#### EXERCISE PROMPT:
Copy each line from the records below in which the word "diff" is found.

#### DATA EXTRACTS:
^^^^^^^^^^^^^^^^
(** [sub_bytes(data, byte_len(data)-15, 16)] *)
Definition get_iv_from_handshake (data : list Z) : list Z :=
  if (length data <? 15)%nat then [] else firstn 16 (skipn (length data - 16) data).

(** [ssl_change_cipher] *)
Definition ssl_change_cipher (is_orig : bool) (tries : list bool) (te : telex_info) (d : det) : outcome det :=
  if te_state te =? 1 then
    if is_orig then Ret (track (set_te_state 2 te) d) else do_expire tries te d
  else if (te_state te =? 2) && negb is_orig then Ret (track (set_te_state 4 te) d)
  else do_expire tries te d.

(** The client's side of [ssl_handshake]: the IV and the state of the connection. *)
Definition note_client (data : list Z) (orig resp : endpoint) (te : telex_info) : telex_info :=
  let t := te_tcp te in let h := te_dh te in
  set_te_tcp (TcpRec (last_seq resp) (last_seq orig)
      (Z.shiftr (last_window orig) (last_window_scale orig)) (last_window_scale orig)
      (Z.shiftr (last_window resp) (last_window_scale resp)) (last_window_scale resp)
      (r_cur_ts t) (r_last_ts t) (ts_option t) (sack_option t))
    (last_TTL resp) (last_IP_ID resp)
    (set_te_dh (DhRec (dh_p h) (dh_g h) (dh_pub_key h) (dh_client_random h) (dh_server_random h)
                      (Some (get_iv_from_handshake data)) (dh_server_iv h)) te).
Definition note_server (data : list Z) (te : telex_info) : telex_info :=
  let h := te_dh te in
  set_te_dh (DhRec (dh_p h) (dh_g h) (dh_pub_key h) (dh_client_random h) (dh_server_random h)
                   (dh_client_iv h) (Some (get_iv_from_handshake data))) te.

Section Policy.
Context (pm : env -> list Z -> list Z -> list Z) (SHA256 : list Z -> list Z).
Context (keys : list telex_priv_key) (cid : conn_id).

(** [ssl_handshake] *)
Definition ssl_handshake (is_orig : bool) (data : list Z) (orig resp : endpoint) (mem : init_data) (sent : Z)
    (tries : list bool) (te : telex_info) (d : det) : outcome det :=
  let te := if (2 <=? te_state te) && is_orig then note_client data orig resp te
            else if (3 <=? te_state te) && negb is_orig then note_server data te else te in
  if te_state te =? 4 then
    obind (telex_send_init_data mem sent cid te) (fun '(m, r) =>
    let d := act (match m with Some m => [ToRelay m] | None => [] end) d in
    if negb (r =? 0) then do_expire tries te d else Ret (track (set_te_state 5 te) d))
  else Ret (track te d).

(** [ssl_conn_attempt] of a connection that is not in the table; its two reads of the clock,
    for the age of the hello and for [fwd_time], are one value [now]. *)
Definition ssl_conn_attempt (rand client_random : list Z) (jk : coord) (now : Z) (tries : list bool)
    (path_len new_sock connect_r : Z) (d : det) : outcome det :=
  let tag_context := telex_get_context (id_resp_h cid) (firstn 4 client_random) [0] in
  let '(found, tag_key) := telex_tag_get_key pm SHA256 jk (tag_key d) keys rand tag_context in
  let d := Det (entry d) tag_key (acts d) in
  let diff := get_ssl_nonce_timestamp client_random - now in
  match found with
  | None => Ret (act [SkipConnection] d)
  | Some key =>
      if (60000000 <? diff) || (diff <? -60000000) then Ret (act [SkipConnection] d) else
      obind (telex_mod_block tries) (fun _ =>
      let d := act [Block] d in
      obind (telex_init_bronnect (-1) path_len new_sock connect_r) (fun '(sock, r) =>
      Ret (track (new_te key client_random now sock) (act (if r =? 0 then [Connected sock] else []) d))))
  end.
^^^^^^^^^^^^^^^^
#### RESULT OF THIS TASK:
  let diff := get_ssl_nonce_timestamp client_random - now in
      if (60000000 <? diff) || (diff <? -60000000) then Ret (act [SkipConnection] d) else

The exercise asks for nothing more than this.